Habakkuk 3:16 When I heard, my belly trembled; my lips quivered at the voice: rottenness entered into my bones, and I trembled in myself, that I might rest in the day of trouble: when he cometh up unto the people, he will invade them with his troops.
Habakkuk 3:17 Although the fig tree shall not blossom, neither shall fruit be in the vines; the labour of the olive shall fail, and the fields shall yield no meat; the flock shall be cut off from the fold, and there shall be no herd in the stalls:
Habakkuk 3:18 Yet I will rejoice in the LORD, I will joy in the God of my salvation.
Habakkuk 3:19 The LORD God is my strength, and he will make my feet like hinds’ feet, and he will make me to walk upon mine high places. To the chief singer on my stringed instruments.
The verse centers on "although", "tree", "shall", "blossom", "neither", "fruit", and "vines". It is saying that the verse draws attention to "although" and "tree", so its meaning should be read from those terms before moving to application.
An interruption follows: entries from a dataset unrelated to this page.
Definition framed (body : ByteWriter → res ByteWriter) (w : ByteWriter) : res ByteWriter :=
  let* inner := body bw_new in
  let* w := uleb (Z.of_nat (bw_len inner)) w in
  Ok (bw_raw (bw_bytes inner) w).

Definition section (id : Z) (body : ByteWriter → res ByteWriter) (w : ByteWriter) : res ByteWriter :=
  framed body (bw_u8 id w).

(** ** Reader (engine.ts) *)

Record Reader := mkRd { rd_b : list Z; rd_pos : nat; rd_end : nat }.

Definition engine_error {A} (msg : string) : res A := Throw ("island engine artifact: " +:+ msg).

(** A read of [this.b[pos]] past the array is [undefined] ([None]). *)
Definition rd_u8 (r : Reader) : res (option Z * Reader) :=
  if decide (rd_end r <= rd_pos r)%nat then engine_error ("truncated at byte " +:+ pretty (rd_pos r))
  else Ok (rd_b r !! rd_pos r, mkRd (rd_b r) (S (rd_pos r)) (rd_end r)).

(** [x & m] of a possibly undefined byte: undefined is 0 after ToInt32. *)
Definition byte_and (x : option Z) (m : Z) : Z :=
  match x with Some v => js_and v m | None => 0 end.

Fixpoint rd_uleb_loop (fuel : nat) (result shift : Z) (r : Reader) : res (Z * Reader) :=
  match fuel with
  | O => Throw "unreachable"
  | S fuel' =>
      let* ' (x, r) := rd_u8 r in
      let result := result + byte_and x 0x7f * 2 ^ shift in
      let shift := shift + 7 in
      if byte_and x 0x80 =? 0 then Ok (result, r)
      else if 35 <? shift then engine_error ("over-long LEB at byte " +:+ pretty (rd_pos r))
      else rd_uleb_loop fuel' result shift r
  end.

Definition rd_uleb (r : Reader) : res (Z * Reader) := rd_uleb_loop 6 0 0 r.

(** ** The padded five-byte LEBs that relocations overwrite *)

Definition readUleb5 (b : list Z) (at_ : nat) : Z :=
  foldl (λ v k, v + byte_and (b !! (at_ + k)%nat) 0x7f * 2 ^ (7 * Z.of_nat k)) 0 (seq 0 5).

Definition writeUleb5 (b : list Z) (at_ : nat) (v : Z) : res (list Z) :=
  if (v <? 0) || (2 ^ 32 <=? v) then Throw ("index " +:+ pretty v +:+ " does not fit a 5-byte LEB")
  else Ok (foldl (λ b k,
    let x := js_and (v / 2 ^ (7 * Z.of_nat k)) 0x7f in
    <[(at_ + k)%nat := if decide (k < 4)%nat then js_or x 0x80 else x]> b) b (seq 0 5)).

(** * Refinement to appended byte sequences

    [bw_wf] is the buffer invariant; [emits f bs] says that running [f] on any
    well-formed writer succeeds, keeps the invariant and appends exactly [bs].
    This is the interface the layers above the writer are proved against. *)

Definition bw_wf (w : ByteWriter) : Prop :=
  (bw_len w <= length (bw_buf w))%nat ∧ (0 < length (bw_buf w))%nat.

Definition emits (f : ByteWriter → res ByteWriter) (bs : list Z) : Prop :=
  ∀ w, bw_wf w → ∃ w', f w = Ok w' ∧ bw_wf w' ∧ bw_bytes w' = bw_bytes w ++ bs.
Lemma sample_steps : ts_steps ts_new sample_ts.
Proof.
  apply ts_trans with sample_ts6.
  2: { apply step_pair; [done|done| |]; unfold below; repeat constructor; vm_compute; done. }
  apply ts_trans with sample_ts5; [|apply step_end; vm_compute; reflexivity].
  apply ts_trans with sample_ts4.
  2: { apply (step_define 1 sample_entry); [unfold below; repeat constructor; vm_compute; done|vm_compute; reflexivity]. }
  apply ts_trans with sample_ts3.
  2: { apply step_intern. unfold below; repeat constructor; vm_compute; done. }
  apply ts_trans with sample_ts2; [|apply (step_reserve "record:1" _ 1); [done|vm_compute; reflexivity]].
  apply ts_trans with sample_ts1; [|apply step_begin; vm_compute; reflexivity].
  apply ts_trans with ts_new; [constructor|]. apply step_intern. unfold below; repeat constructor; vm_compute; done.
Qed.

Lemma ts_reachable_wf_witness : ts_wf sample_ts ∧ length (types sample_ts) = 5%nat.
Proof. split; [exact (ts_reachable_wf sample_ts sample_steps)|vm_compute; reflexivity]. Defined.

(** The builder's three structural interners. *)
Definition internShape (sh : TypeShape) : TypeSpace → Z * TypeSpace :=
  match sh with TFunc ps rs => funcType ps rs | TArray e m => arrayType e m | TStruct fs => structType fs end.

Lemma internShape_eq sh t : internShape sh t = internType (shape_key sh) (mkEntry sh None) t.
Proof. by destruct sh. Qed.

Lemma internShape_lookup sh t : typeIndex (internShape sh t).2 !! shape_key sh = Some (internShape sh t).1.
Proof. rewrite internShape_eq. unfold internType. case_match; simpl; [done|apply lookup_insert_eq]. Qed.

(** Structural interning is exact: interning a shape in a builder that
    satisfies the invariant returns an index holding exactly that plain shape;
    at every later moment the index still holds it, and interning a shape
    returns that index if and only if it is the same shape. *)
Theorem structural_interning t sh :
  ts_wf t → below (length (types t)) (mkEntry sh None) →
  let i := (internShape sh t).1 in
  ∀ t2 sh2, ts_steps (internShape sh t).2 t2 → shape_nonneg sh2 →
    types t2 !! Z.to_nat i = Some (mkEntry sh None) ∧
    ((internShape sh2 t2).1 = i ↔ sh2 = sh).
Proof.
  intros W Hb i t2 sh2 Hs H2. subst i. pose proof (below_nonneg _ _ Hb) as H1.
  pose proof (ts_steps_index _ _ _ _ Hs (internShape_lookup sh t)) as Hk.
  assert (W2 : ts_wf t2).
  { apply (ts_steps_wf _ _) with (2 := Hs). rewrite internShape_eq. apply (ts_step_wf t); [done|by apply step_intern]. }
  set (i := (internShape sh t).1) in *. split; [by apply (wf_struct t2 W2)|].
  rewrite internShape_eq. unfold internType. destruct (typeIndex t2 !! shape_key sh2) as [i2|] eqn:E; simpl.
  - split; [intros ->|intros ->; congruence]. apply shape_key_inj; [done..|]. by apply (wf_index_inj t2 W2 _ _ i).
  - split; [intros Hi|intros ->; congruence]. pose proof (wf_index t2 W2 _ _ Hk). unfold ts_count in *. lia.
Qed.

Lemma structural_interning_witness :
  let sh := TFunc [VRef true 1; VF64] [] in
  types sample_ts !! Z.to_nat (internShape sh sample_ts).1 = None ∧
  (∀ t2 sh2, ts_steps (internShape sh sample_ts).2 t2 → shape_nonneg sh2 →
    types t2 !! Z.to_nat (internShape sh sample_ts).1 = Some (mkEntry sh None) ∧
    ((internShape sh2 t2).1 = (internShape sh sample_ts).1 ↔ sh2 = sh)).
Proof.
  split; [vm_compute; reflexivity|]. apply structural_interning.
  - apply (ts_steps_wf _ _ ts_new_wf sample_steps).
  - unfold below. repeat constructor; vm_compute; done.
Defined.

Lemma legal_concat R ts i gs j : legal R ts i gs j → (j <= length ts)%nat →
  flat_map snd gs = take (j - i) (drop i ts).
Proof.
  induction 1 as [i|i e gs j HR He Hb H IH|i n es gs j HR -> Hm Hs Hb H IH]; intros Hj; simpl.
  - by rewrite Nat.sub_diag.
  - pose proof (legal_le _ _ _ _ _ H). rewrite IH by done. rewrite (drop_S _ _ _ He).
    by replace (j - i)%nat with (S (j - S i)) by lia.
  - pose proof (legal_le _ _ _ _ _ H). rewrite IH by done.
    assert (E : es = take (length es) (drop i ts)).
    { apply list_eq. intros k. destruct (decide (k < length es)%nat) as [Hk|Hk].
      - rewrite lookup_take_lt, lookup_drop by done. by rewrite Hs.
      - rewrite !lookup_ge_None_2; [done|rewrite length_take; lia|lia]. }
    rewrite E at 1. rewrite <- drop_drop. replace (j - i)%nat with (length es + (j - (i + length es)))%nat by lia.
    rewrite take_take_drop. done.
Qed.

Lemma legal_entries R ts i gs j : legal R ts i gs j → (j <= length ts)%nat →
  Forall (λ e, e ∈ ts ∧ Forall (λ r, 0 <= r < Z.of_nat j) (entry_refs e)) (flat_map snd gs) ∧
  Forall (λ g : bool * list TypeEntry, (g.1 = false → length g.2 = 1%nat) ∧ (length g.2 <= length ts)%nat) gs.
Proof.
  induction 1 as [i|i e gs j HR He Hb H IH|i n es gs j HR -> Hm Hs Hb H IH]; intros Hj; simpl.
  - by split.
  - pose proof (legal_le _ _ _ _ _ H). destruct (IH Hj) as [IH1 IH2]. apply lookup_lt_Some in He as Hl.
    split; constructor; simpl; [|done|split; lia|done].
    split; [by apply list_elem_of_lookup_2 in He|]. eapply Forall_impl; [exact Hb|]. simpl. lia.
  - pose proof (legal_le _ _ _ _ _ H). destruct (IH Hj) as [IH1 IH2]. split.
    + apply Forall_app. split; [|done]. apply Forall_lookup. intros k e Hk. apply lookup_lt_Some in Hk as Hl.
      split; [apply (list_elem_of_lookup_2 _ (i + k)); by rewrite Hs|].
      rewrite Forall_forall in Hb. apply list_elem_of_lookup_2, Hb in Hk. eapply Forall_impl; [exact Hk|]. simpl. lia.
    + constructor; [|done]. simpl. split; [done|]. lia.
Qed.

(** C11. The type section decodes to the builder's types: for a closed builder,
    [writeTypeSection] succeeds exactly when every count and index fits the
    format, and then its payload parses, with nothing left over, into recursive
    groups whose concatenation is exactly the interned entries in index order,
    each entry referring only to indices below the end of its own group; no
    reservation placeholder can be among them. *)
Theorem type_section_decodes t w :
  ts_wf t → recSpanStart t = None → bw_wf w →
  reservedTypes t = [] ∧
  ∃ gs, legal (recStarts t) (types t) 0 gs (length (types t)) ∧ flat_map snd gs = types t ∧
    (is_ok (writeTypeSection t w) = true ↔ typesec_fits gs ∧ len_fits (typesec_spec gs)) ∧
    ∀ w', writeTypeSection t w = Ok w' →
      bw_bytes w' = bw_bytes w ++ [1] ++ uleb_spec (Z.of_nat (length (typesec_spec gs))) ++ typesec_spec gs ∧
      typesec_dec (typesec_spec gs) = Some (gs, []).
Proof.
  intros W Hs Hw. split.
  { destruct (reservedTypes t) as [|[i k] r] eqn:E; [done|].
    destruct (wf_reserved t W i k) as (_ & _ & s & Hs' & _); [rewrite E; left|congruence]. }
  destruct (wf_groups t W) as [gs Hl]. unfold closed in Hl. rewrite Hs in Hl. simpl in Hl. exists gs.
  pose proof (legal_concat _ _ _ _ _ Hl ltac:(lia)) as Hc. rewrite Nat.sub_0_r, drop_0, firstn_all in Hc.
  destruct (legal_entries _ _ _ _ _ Hl ltac:(lia)) as [He Hg].
  pose proof (writes_typesec t gs Hl w Hw) as Hwr. split; [done|]. split; [done|].
  destruct (writeTypeSection t w) as [w1|]; simpl; [|split; [by split|done]].
  destruct Hwr as (Hfit & _ & B). split; [done|]. intros w' [= <-]. split; [exact B|].
  destruct Hfit as [[Hlen Hgf] _]. rewrite <- (app_nil_r (typesec_spec gs)). apply (count_dec_spec group_spec); [done|].
  apply Forall_forall. intros g Hin. rewrite !Forall_forall in *. specialize (Hg g Hin). specialize (Hgf g Hin).
  destruct Hgf as [Hg1 Hg2]. apply group_decodes; [apply Hg|exact Hg1|].
  rewrite Forall_forall in *. intros e Hein. split; [by apply Hg2|].
  destruct (He e) as [_ Hr].
  { apply list_elem_of_In, in_flat_map. exists g. by split; apply list_elem_of_In. }
  eapply Forall_impl; [exact Hr|]. simpl. lia.
Qed.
The nearby context moves from verse 16's "When I heard my belly trembled my..." into verse 18's "Yet I will rejoice in the LORD...", so "although" and "tree" belong inside that flow. In Habakkuk context, the local focus is covenant, worship, and faithfulness.
A plain takeaway is to answer the verse's own emphasis on "although" and "tree" with trust shaped by these words, not by a vague optimism outside the passage.